Recruiting Seasoned Professionals
When recruiting seasoned professionals you should increase visibility in relevant professional associations, seminars and other activities to draw competent and involved employees to research your company. Another option would be to establish an employee referral program.
This is a very effective source, especially if those making the referrals are good performers. Your current employees have a vast network of professional acquaintances and people usually make friends with people similar to themselves. This process also ensures that the job candidate understands the culture of the firm through his or her relationship with the referring employee.

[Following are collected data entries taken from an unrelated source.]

(* ===== verification/TrieTree.v ===== *)
(** * The trie as a tree

    What the nodes of a Merkle Patricia trie are, without their encoding: a tree
    over keys of one length, as a finite map.  [wf] is the canonical form: no leaf
    without a value, no extension of anything but a branch, two children at least
    in every branch.  Insertion and removal keep it, and a canonical tree is
    determined by the map it holds. *)
From stdpp Require Import base gmap list.
From Stdlib Require Import ZArith Lia.
From S2P Require Import Prelude Rlp RlpProofs TrieNibbles.
Open Scope Z_scope.

Inductive tree :=
  | TEmpty
  | TLeaf (k : list Z) (v : bytes)
  | TExt (k : list Z) (c : tree)
  | TBranch (cs : list tree).

Fixpoint tree_ind' (P : tree → Prop) (H0 : P TEmpty) (H1 : ∀ k v, P (TLeaf k v))
    (H2 : ∀ k c, P c → P (TExt k c)) (H3 : ∀ cs, Forall P cs → P (TBranch cs)) (t : tree) : P t :=
  match t with
  | TEmpty => H0
  | TLeaf k v => H1 k v
  | TExt k c => H2 k c (tree_ind' P H0 H1 H2 H3 c)
  | TBranch cs => H3 cs ((fix go l : Forall P l :=
      match l with
      | [] => Forall_nil_2 _
      | y :: l => Forall_cons_2 _ _ _ (tree_ind' P H0 H1 H2 H3 y) (go l)
      end) cs)
  end.

Definition is_used (t : tree) : bool := match t with TEmpty => false | _ => true end.
Definition is_branch (t : tree) : bool := match t with TBranch _ => true | _ => false end.

(** ** Operations *)

(** [k] without its prefix [p]. *)
Fixpoint strip (p k : list Z) : option (list Z) :=
  match p, k with
  | [], _ => Some k
  | x :: p, y :: k => if decide (x = y) then strip p k else None
  | _ :: _, [] => None
  end.

Fixpoint t_at (t : tree) (k : list Z) : bytes :=
  match t with
  | TEmpty => []
  | TLeaf k0 v => if decide (k = k0) then v else []
  | TExt k0 c => match strip k0 k with Some r => t_at c r | None => [] end
  | TBranch cs =>
      match k with [] => [] | i :: r => nth (Z.to_nat i) ((λ c, t_at c r) <$> cs) [] end
  end.

(** Sixteen slots, one of them filled. *)
Definition slot (i : Z) (t : tree) : list tree := <[Z.to_nat i := t]> (replicate 16 TEmpty).
(** A leaf or extension with the first [n] nibbles of its key gone; the children of
    the branch that takes its place; a key that leads to a node. *)
Definition t_cut (n : nat) (t : tree) : tree :=
  match t with TLeaf k v => TLeaf (drop n k) v | TExt k c => TExt (drop n k) c | _ => t end.
Definition t_ext (p : list Z) (t : tree) : tree := match p with [] => t | _ => TExt p t end.
Definition t_branch (t : tree) : list tree :=
  match t with
  | TLeaf (i :: r) v => slot i (TLeaf r v)
  | TExt (i :: r) c => slot i (t_ext r c)
  | _ => replicate 16 TEmpty
  end.
Definition t_key (t : tree) : list Z := match t with TLeaf k _ | TExt k _ => k | _ => [] end.
(** A new leaf beside the leaf or extension [t]. *)
Definition t_split (t : tree) (k : list Z) (v : bytes) : tree :=
  let sh := lcp k (t_key t) in
  t_ext (take sh k)
    (TBranch (match drop sh k with
              | i :: r => <[Z.to_nat i := TLeaf r v]> (t_branch (t_cut sh t))
              | [] => t_branch (t_cut sh t)
              end)).

Fixpoint t_insert (t : tree) (k : list Z) (v : bytes) : tree :=
  match t with
  | TEmpty => TLeaf k v
  | TLeaf k0 _ => if decide (k0 = k) then TLeaf k v else t_split t k v
  | TExt k0 c => match strip k0 k with Some r => TExt k0 (t_insert c r v) | None => t_split t k v end
  | TBranch cs =>
      match k with
      | [] => t
      | i :: r => TBranch (<[Z.to_nat i := nth (Z.to_nat i) ((λ c, t_insert c r v) <$> cs) TEmpty]> cs)
      end
  end.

Recruiting Recent Graduates
When tailoring your recruiting efforts to target recent graduates, you should organize and attend job fairs to meet with potential applicants to encourage qualified individuals to apply for jobs.
It would also be a good idea to consider the values of the millennial workforce and decide if your business aligns with those values. And if they do, make the values evident to recent graduates.
Recruiting All Potential Employees
A good way to attract potential employees to your business is to establish company values that are attractive to your target workforce. People are increasingly concerned with the social behaviors of companies and want to work for companies of which they can be proud. Very often, the best applicants are those who have conducted a thorough and systematic job search.
You should make the work culture of your business available to them through the Internet and remember that you want employees who want to work for you, not employees who just want a job.
Recruiting All Potential Employees (Incentivize Potential Applicants)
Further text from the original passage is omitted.